Code structure overview
Over the last few years the complexity of architectures and algorithms for lattice gauge theory simulations has got higher and higher at an unprecedented fast pace. The legacy FORTRAN code used at KEK since the acquisition of the new generation of machines (IBM Blue Gene/Q and Hitachi SR16K) could not deal anymore with such level of ramification. Maintainability and support for an heterogeneous set of platforms were hard to ensure. Before the arrival of the new generation of machines the JLQCD group decided to rewrite from scratch a code for lattice gauge theory simulations using the already available codes in the market as a source of inspiration for best practices.
The essential design targets are:
• a complete abstraction of physical concepts from the actual implementation;
• a user-level that does not need a single line of programming to change the code behavior;
• maintainability of many code paths and sub-cases at the developer-level;
• support for multiple platforms and optimization on some specific architectures.
The object orientation paradigm fits nicely such a complexity and, although creating initial performance issues, the C++ language was a natural choice for its flexibility. We could achieve the desired functionality using the design patterns programming paradigm [1] influenced by the Chroma code-set [2] , but keeping code complexity at a manageable level.
The structure is layered. The communication level (could be single core, MPI, BGNET) is the lowest one. Several basic concepts are defined, like a Field (just a container) and Formats (that define the content of a Field), up to the definitions of Dirac operators, Actions, Solvers, Trajectories, and so on, as abstract concepts. Some libraries come with an architecture dependent optimized implementation, easily extendable to future designs.
The code is now mature, it is actually used intensively for configuration generation and analysis in our current N f = 2 + 1 Domain-Wall fermion runs, and it has been tested on various platforms including UNIX PC (single/multi-core), Mac, Blue Gene/Q, Hitachi SR16K.
The performance optimization efforts were concentrated so far on the IBM Blue Gene/Q architecture, the biggest installation at KEK in terms of computational power. Special libraries were developed by IBM Japan to speed-up communications, the Dirac operator kernels and the linear algebra [3] , see section 2 for more details. On top of that we implemented a full support for the highly optimized kernels of BFM [4] to further increase performance, see section 3. An improvement on the performances on the Hitachi SR16K (IBM Power7 architecture) is currently in progress.

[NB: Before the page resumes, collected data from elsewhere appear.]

(* ===== verification/SchedulerSpec.v ===== *)
(** * What the scheduler guarantees

    The kernel drives the scheduler with ticks, yields and sleeps of whatever runs,
    interleaved with task creation, termination and control calls.  The claims here are
    about all such sequences; the frames the running tasks present are arbitrary. *)

From S2P Require Import Prelude Types Generation Task Policy RoundRobin Eevdf Scheduler.

Section events.
Context {P : Type} (arch_enter : Z → P → P).

(** Events of the running system. *)
Inductive sched_event :=
  | EvTick (now : Z) (tf : LettuceTrapFrame)
  | EvYield (now : Z) (tf : LettuceTrapFrame)
  | EvSleep (now ticks : Z) (tf : LettuceTrapFrame).

(** Calls of the kernel between events. *)
Inductive sched_control :=
  | CtlTask (c : task_call)
  | CtlInit
  | CtlStart
  | CtlStop
  | CtlPolicy (p : LettuceSchedPolicyType)
  | CtlLimit (n : Z).

Definition event_frame (e : sched_event) : LettuceTrapFrame :=
  match e with EvTick _ tf | EvYield _ tf | EvSleep _ _ tf => tf end.

(** The frame and the state an event leaves. *)
Definition event_exec (e : sched_event) (st : scheduler_state P)
    : option (option LettuceTrapFrame * scheduler_state P) :=
  '(_, tf, st') ←
    match e with
    | EvTick now tf => lettuce_scheduler_tick arch_enter now (Some tf) st
    | EvYield now tf => lettuce_scheduler_yield arch_enter now (Some tf) st
    | EvSleep now ticks tf => lettuce_scheduler_sleep_current arch_enter now ticks (Some tf) st
    end;
  Some (tf, st').

Definition with_task_state (ts : task_state) (st : scheduler_state P) : scheduler_state P :=
  {| ss_tasks := ts; ss_vars := ss_vars st; g_scheduler_active := g_scheduler_active st;
     g_switch_count := g_switch_count st; g_preempt_count := g_preempt_count st;
     g_same_domain_switches := g_same_domain_switches st;
     g_cross_domain_switches := g_cross_domain_switches st; g_preempt_limit := g_preempt_limit st;
     g_current_policy_type := g_current_policy_type st; ss_service := ss_service st; ss_arch := ss_arch st |}.

Definition control_exec (c : sched_control) (st : scheduler_state P) : option (scheduler_state P) :=
  match c with
  | CtlTask c => ts ← task_exec c (ss_tasks st); Some (with_task_state ts st)
  | CtlInit => lettuce_scheduler_init st
  | CtlStart => Some (lettuce_scheduler_start st)
  | CtlStop => Some (lettuce_scheduler_stop st)
  | CtlPolicy p => Some (lettuce_scheduler_set_policy p st)
  | CtlLimit n => Some (lettuce_scheduler_set_preempt_limit n st)
  end.

Fixpoint sched_run (es : list (sched_event + sched_control)) (st : scheduler_state P)
    : option (scheduler_state P) :=
  match es with
  | [] => Some st
  | inl e :: es' => '(_, st1) ← event_exec e st; sched_run es' st1
  | inr c :: es' => st1 ← control_exec c st; sched_run es' st1
  end.

Definition event_wf (e : sched_event + sched_control) : Prop :=
  match e with inl e => frame_ok (event_frame e) | inr _ => True end.

#[local] Abbreviation table st := (g_task_table (ss_tasks st)).
#[local] Abbreviation current st := (g_current_task (ss_tasks st)).
(* ===== verification/EevdfSpec.v ===== *)
(** * EEVDF starves nobody

    A ready task's claim to the processor is a target in virtual time: its virtual
    runtime and its deadline do not move while it waits, and EEVDF never picks a task
    whose virtual runtime is past them.  Every tick charges the running task, so each
    task passes the target after a bounded number of ticks; the bound is computed from
    the table ([eevdf_wait]). *)

From S2P Require Import Prelude Types Generation Task Policy RoundRobin Eevdf Scheduler SchedulerSpec.

(** ** Times of tasks *)

(** Virtual runtimes up to [H], slices up to [S]. *)
Record times (S H : Z) (t : LettuceTask) : Prop := {
  ti_weight : 0 ≤ tk_weight t ≤ 10240;
  ti_vruntime : 0 ≤ tk_vruntime t ≤ H;
  ti_slice : 0 ≤ tk_time_slice_ticks t ≤ S;
  ti_quantum : 0 ≤ tk_quantum_ticks t ≤ S;
  ti_requested : 0 ≤ tk_requested_slice_ticks t ≤ S
}.

Definition all_times (S H : Z) (m : sched_mem) : Prop :=
  0 ≤ g_eevdf_vsys (sm_vars m) ≤ H ∧ ∀ i t, arr_get (sm_tasks m) i = Some t → times S H t.

(** The same task later: only its virtual runtime matters to the wait, and it grows. *)
Definition time_goes (t t' : LettuceTask) : Prop :=
  task_is_active t' = task_is_active t ∧ tk_weight t' = tk_weight t ∧ tk_vruntime t ≤ tk_vruntime t'.

#[export] Instance time_goes_preorder : PreOrder time_goes.
Proof.
  split; [by intros t|]. intros x y z (? & ? & ?) (? & ? & ?). unfold time_goes. split_and!; [congruence..|lia].
Qed.

Lemma times_weaken (S H H' : Z) (t : LettuceTask) : H ≤ H' → times S H t → times S H' t.
Proof. intros ? []. split; lia. Qed.

(** The virtual time one tick costs the task. *)
Definition tick_cost (t : LettuceTask) : Z := 65536 / effective_weight (tk_weight t).

Lemma tick_cost_range (S H : Z) (t : LettuceTask) : times S H t → 1 ≤ tick_cost t ≤ 65536.
Proof.
  intros [Hw _ _ _ _]. unfold tick_cost, effective_weight, LETTUCE_EEVDF_BASE_WEIGHT.
  destruct (Z.ltb_spec 0 (tk_weight t)); [|done].
  split; [apply Z.div_le_lower_bound; lia|apply Z.div_le_upper_bound; lia].
Qed.
(** A task's weight and slice are free of the scheduler's invariant. *)
Lemma update_inv (st : scheduler_state (list Z)) (slot : Z) f tb :
  sched_inv st → task_update slot f (g_task_table (ss_tasks st)) = Some tb →
  (∀ t, tk_generation (f t) = tk_generation t ∧ tk_state (f t) = tk_state t ∧ tk_id (f t) = tk_id t ∧
        tk_context (f t) = tk_context t) →
  sched_inv (with_task_state {| g_task_table := tb; g_current_task := g_current_task (ss_tasks st) |} st).
Proof.
  intros [[Hl Ht Hc] Hrun Halive] Hup Hf. destruct (arr_get (g_task_table (ss_tasks st)) slot) as [t|] eqn:Hs.
  2:{ unfold task_update in Hup. by rewrite Hs in Hup. }
  destruct (task_update_Some _ slot f t Hs) as (tb' & Hup' & _ & Hlen & Hget). rewrite Hup in Hup'. injection Hup' as <-.
  destruct (Hf t) as (Hg & Hst & Hid & Hctx).
  split; [split|..]; cbn; [lia| |done|..].
  - intros i x. rewrite Hget. case_decide as Hi; [|apply Ht]. intros [= <-]. subst i. destruct (Ht _ _ Hs) as [Tg Ti Tr].
    split; [by rewrite Hg| |by rewrite Hctx]. rewrite Hg, Hid. unfold task_is_active in *. by rewrite Hst.
  - intros i x. rewrite Hget. case_decide as Hi; [|apply Hrun]. intros [= <-]. subst i. rewrite Hst. by apply Hrun.
  - intros c x Hcur. rewrite Hget. case_decide as Hi; [|by apply Halive]. intros [= <-]. subst c.
    unfold task_is_active. rewrite Hst. by apply (Halive slot t).
Qed.

Lemma tune_inv (slot w s : Z) (st : scheduler_state (list Z)) : sched_inv st → sched_inv (tune slot w s st).
Proof.
  intros Hinv. assert (sched_inv (with_task_state (ss_tasks st) st)) as Hst by (by destruct st).
  assert (∀ tb, default (g_task_table (ss_tasks st)) tb = match tb with Some x => x | None => g_task_table (ss_tasks st) end)
    as Hd by (by intros []).
  unfold tune, lettuce_task_set_weight, lettuce_task_set_slice. rewrite Hd.
  destruct (task_update slot _ (g_task_table (ss_tasks st))) as [tb1|] eqn:H1; cbn [mbind option_bind];
    [|by destruct (ss_tasks st)].
  destruct (task_update slot _ tb1) as [tb2|] eqn:H2; [|by destruct (ss_tasks st)].
  apply (update_inv _ _ _ tb1 Hinv) in H1; [|by intros []].
  apply (update_inv _ slot _ tb2 H1) in H2; [exact H2|by intros []].
Qed.

Lemma contest_inv (w0 s0 w1 s1 : Z) : sched_inv (contest w0 s0 w1 s1).
Proof. apply tune_inv, tune_inv, run_or_off_inv; [apply sched_off_inv|by repeat constructor]. Qed.

Definition entrant_b (D : Z) (t : LettuceTask) : bool :=
  let s := tk_requested_slice_ticks t in
  (1 <=? tk_weight t) && (tk_weight t <=? 10240) && negb (state_is (tk_state t) LETTUCE_TASK_STATE_SLEEPING) &&
  negb (state_is (tk_state t) LETTUCE_TASK_STATE_RUNNING) && implb (task_is_active t) (task_visible t) &&
  (tk_vruntime t =? 0) && (tk_total_ticks_run t =? 0) &&
  implb (competes t) ((tk_weight t * tick_cost t =? 65536) && (1 <=? s) && (s * tick_cost t =? D) && (tk_quantum_ticks t =? s)).

Lemma entrant_dec (D : Z) (tb : list LettuceTask) :
  forallb (entrant_b D) tb = true → ∀ i t, arr_get tb i = Some t →
  entrant D t ∧ tk_state t ≠ LETTUCE_TASK_STATE_RUNNING ∧ tk_vruntime t = 0.
Proof.
  intros Hall i t Ht. apply (arr_forall _ _ _ _ Hall) in Ht. unfold entrant_b in Ht. b2p.
  repeat match goal with H : state_is _ _ = false |- _ => apply state_is_false in H end.
  split; [split|by split]; [lia|done| |].
  - intros Ha. right. by rewrite Ha in *.
  - intros Hc. rewrite Hc in *. cbn [implb] in *. b2p. split; lia.
Qed.

Lemma eevdf_shares_in_proportion_witness :
  ∃ st' t', sched_run cons (tick_events (clock 161)) (contest 1024 5 2048 10) = Some st' ∧
    arr_get (g_task_table (ss_tasks st')) 1 = Some t' ∧
    160 * 2048 - 3072 * 10 ≤ 3072 * tk_total_ticks_run t' ≤ 160 * 2048 + 3072 * 10.
Proof.
  destruct (eevdf_shares_in_proportion cons 320 (contest 1024 5 2048 10) 160 (clock 161)) as (st' & Hrun & Hshare).
  - split; [apply contest_inv|reflexivity..| |].
    + apply entrant_dec. vm_compute. reflexivity.
    + destruct (arr_get_is_Some (g_task_table (ss_tasks (contest 1024 5 2048 10))) 0) as [t Ht];
        [vm_compute; split; [discriminate|reflexivity]|].
      exists 0, t. split; [exact Ht|]. vm_compute in Ht. injection Ht as <-. split; reflexivity.
  - apply Forall_replicate. reflexivity.
  - reflexivity.
  - discriminate.
  - reflexivity.
  - destruct (arr_get_is_Some (g_task_table (ss_tasks (contest 1024 5 2048 10))) 1) as [t Ht];
      [vm_compute; split; [discriminate|reflexivity]|].
    assert (Ht0 := Ht). vm_compute in Ht0. injection Ht0 as Ht0.
    destruct (Hshare 1 t Ht) as (t' & Ht' & Hb); [rewrite <- Ht0; reflexivity|].
    exists st', t'. split; [exact Hrun|]. split; [exact Ht'|]. revert Hb. rewrite <- Ht0.
    replace (active_weight (g_task_table (ss_tasks (contest 1024 5 2048 10)))) with 3072 by (vm_compute; reflexivity).
    cbn. intros Hb. exact Hb.
Defined.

The list of features of the current (October 2013) implementation includes:
• • Smearing (APE, Stout analytic [7] ), HMC runs with smeared fermionic actions
• Random Number Generators (Mersenne Twister [8] , Dynamic Creation Mersenne Twister [8] )
• Full I/O support for plain ASCII and plain binary, just reading support for ILDG, NERSC, MILC, JLQCD-legacy type of configurations
• User-level XML control of program behavior IroIro++ is currently under active development and the list of supported features is changing month by month. Several things are still to be completed before a full public release. The code still lacks an organized and robust test suite that is necessary to keep track efficiently of regression bugs. This is a point to be addressed in the near future. Unfortunately documentation is still limited to the Doxygen files and some basic information on compilation and running simple jobs 1 .
In the following sections of this report we discuss the performance optimization related to the BG/Q architecture, first reviewing the libraries by IBM Japan and then the BFM integration. In the final section we present some performance figures comparing several setups.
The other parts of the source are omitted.